Maybe it’s setting boundaries.
I know how to set boundaries on the things I don’t want - easily. Like in my sleep. I have zero problem in saying “No” to things. Say, your great-aunt Gertrude’s 89th birthday on a Sunday afternoon when you know there won’t be an open bar. I have more self-care routines than Oprah on Super-Soul Sunday in every one of those circumstances.
But what about when there’s something you want, but it’s probably eroding all of your organs from the inside out to have it? How do you set boundaries for yourself then? What if the thing you want involves another person that you care about? What if your relationship is unhealthy, and you don’t know how to tell them? Do you set boundaries for them too? What if they don’t want the same boundaries? What if they don’t even know that the dynamic they have with you is toxic? What if they actually need you, but it’s pulling you under water?
What would the Dalai Lama do then?
Would he tell them over brunch? Would he try to set them up for success by telling them about a hundred times that something is important to him, and hope that they actually show up? Would he write them a blog?
Ellen would make a joke. Michelle would have them tried for treason.
What would Oprah do?
All of those people are happy, right? The must have it all together.
Which reminds me….I have two false beliefs: that having “happiness” is about having all of the right conditions in place; and that I can create those conditions.
Isn’t that what the Dalai Lama believes too? That he’s in control? He’s so important, seems like he would.
Does the Dalai Lama get tired when he’s emotionally spent? Does he nap like I do?
I actually wanted to know, so I Googled the dude.
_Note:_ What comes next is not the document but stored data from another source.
(** What the construct declares when it is created in [scope] under [name],
    in the graph [g]. *)
Definition constructed (scope : Path) (name : string) (k : Construct)
    (g : Graph) : Graph :=
  match k with
  | InitialGithubRepository config =>
      emitted (Initial.GithubRepository.constructor scope name config) g
  | InitialFromExisting config =>
      emitted
        (Initial.GithubRepositoryFromExistingRepository.constructor
           scope name config) g
  | EarlierGithubRepository config =>
      emitted (Earlier.GithubRepository.constructor scope name config) g
  | EarlierFromExisting config =>
      emitted
        (Earlier.GithubRepositoryFromExistingRepository.constructor
           scope name config) g
  | LaterGithubRepository config =>
      emitted (Later.GithubRepository.constructor scope name config) g
  | LaterFromExisting config =>
      emitted
        (Later.GithubRepositoryFromExistingRepository.constructor
           scope name config) g
  end.

(** Further sample inputs. *)
Module Case.
Definition initialSetup (protectMain : option bool)
    (protectMainChecks : option (list string)) (r : RepositoryHandle)
    : Initial.RepositorySetup.Config :=
  {| Initial.RepositorySetup.team := Sample.tfCdkTeam;
     Initial.RepositorySetup.webhookUrl := "https://hooks.example/T0/B0";
     Initial.RepositorySetup.provider := Sample.github;
     Initial.RepositorySetup.protectMain := protectMain;
     Initial.RepositorySetup.protectMainChecks := protectMainChecks;
     Initial.RepositorySetup.repository := r |}.

Definition earlierSetup (protectMain : option bool)
    (protectMainChecks : option (list string)) (r : RepositoryHandle)
    : Earlier.RepositorySetup.Config :=
  {| Earlier.RepositorySetup.team := Sample.tfCdkTeam;
     Earlier.RepositorySetup.webhookUrl := "https://hooks.example/T0/B0";
     Earlier.RepositorySetup.provider := Sample.github;
     Earlier.RepositorySetup.protectMain := protectMain;
     Earlier.RepositorySetup.protectMainChecks := protectMainChecks;
     Earlier.RepositorySetup.repository := r |}.

Definition laterSetup (protectMain : option bool)
    (protectMainChecks : option (list string)) (webhookUrl : option string)
    (r : RepositoryHandle) : Later.RepositorySetup.Config :=
  {| Later.RepositorySetup.team := Sample.tfCdkTeam;
     Later.RepositorySetup.webhookUrl := webhookUrl;
     Later.RepositorySetup.provider := Sample.github;
     Later.RepositorySetup.protectMain := protectMain;
     Later.RepositorySetup.protectMainChecks := protectMainChecks;
     Later.RepositorySetup.repository := r |}.

(** A repository resource of the given name, declared under [Sample.stack]
    with otherwise arbitrary settings. *)
Definition created (repositoryName : string) : RepositoryHandle :=
  OfRepository (Sample.stack ++ [repositoryName; "repo"])%list
    {| Repository.name := repositoryName;
       Repository.description := "";
       Repository.archiveOnDestroy := None;
       Repository.visibility := "public";
       Repository.homepageUrl := "https://cdk.tf";
       Repository.hasIssues := true;
       Repository.hasWiki := false;
       Repository.autoInit := true;
       Repository.hasProjects := false;
       Repository.deleteBranchOnMerge := true;
       Repository.allowAutoMerge := None;
       Repository.allowUpdateBranch := None;
       Repository.squashMergeCommitMessage := None;
       Repository.squashMergeCommitTitle := None;
       Repository.vulnerabilityAlerts := None;
       Repository.topics := [];
       Repository.provider := Sample.github |}.
(** A config for an existing repository that, beyond the declared
    properties, may carry [protectMain]. *)
Definition earlierExisting (protectMain : option bool)
    : Earlier.GithubRepositoryFromExistingRepository.Config :=
  {| Earlier.GithubRepositoryFromExistingRepository.team := Sample.tfCdkTeam;
     Earlier.GithubRepositoryFromExistingRepository.webhookUrl :=
       "https://hooks.example/T0/B0";
     Earlier.GithubRepositoryFromExistingRepository.provider := Sample.github;
     Earlier.GithubRepositoryFromExistingRepository.repositoryName :=
       "cdktf-provider-aws";
     Earlier.GithubRepositoryFromExistingRepository.protectMain := protectMain;
     Earlier.GithubRepositoryFromExistingRepository.protectMainChecks :=
       None |}.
He really does get angry. And he’s ok with it. Not only does he get angry, he gets angry with his staff when the let him down.
I’m in love.
The Dalai Lama gets let down by people too.
So, he wrote a book about these funky feelings, as one does, and said that the antidote is, “thoughts of patience and tolerance.”
Just thoughts in that general direction? That sounds an awful lot like meditation (she said, eyes squinting with skepticism…”)
Just making the assumption that someone is doing the best they can with what they have in a given moment, even if it’s a fleeting thought, can let out enough pressure to help the negative feeling keep moving through you, rather than sitting in your gut for 20 years.
In my case, I’ve had a rock of negative thoughts resting somewhere right below my xiphoid process since somewhere around mid-November, and I haven’t known how to show it patience or tolerance, and certainly don’t know how to let it move through me.
I need an emotional enema.
But you know what? Himself (His Holiness) isn’t wrong. We really can’t prevent negative thoughts...it’s just the way we’re designed. But if we look at it, give it a loving pat on the butt, and let it move on through us, things don’t feel quite so sticky.
In my case, I’ve let my own insecurities or maybe an acute feeling of aloneness make a home in me (and they’re terrible roommates by the way). And although I can’t imagine a day when I’ll be Dalai Lamichellellen enough to not cry on my friend’s couch, maybe I’ll find a quicker path to sit in a quiet space and really ask myself where it hurts.
Once I can dislodge it from planting a flag, that’s when I can gain some higher ground to really ask for what I need. Maybe it’ll be then that I stop building houses of false expectations and forcing my people to live in them, then being surprised when they all end up burned to the ground.
Maybe getting mad like the Dalai Lama is the way to go.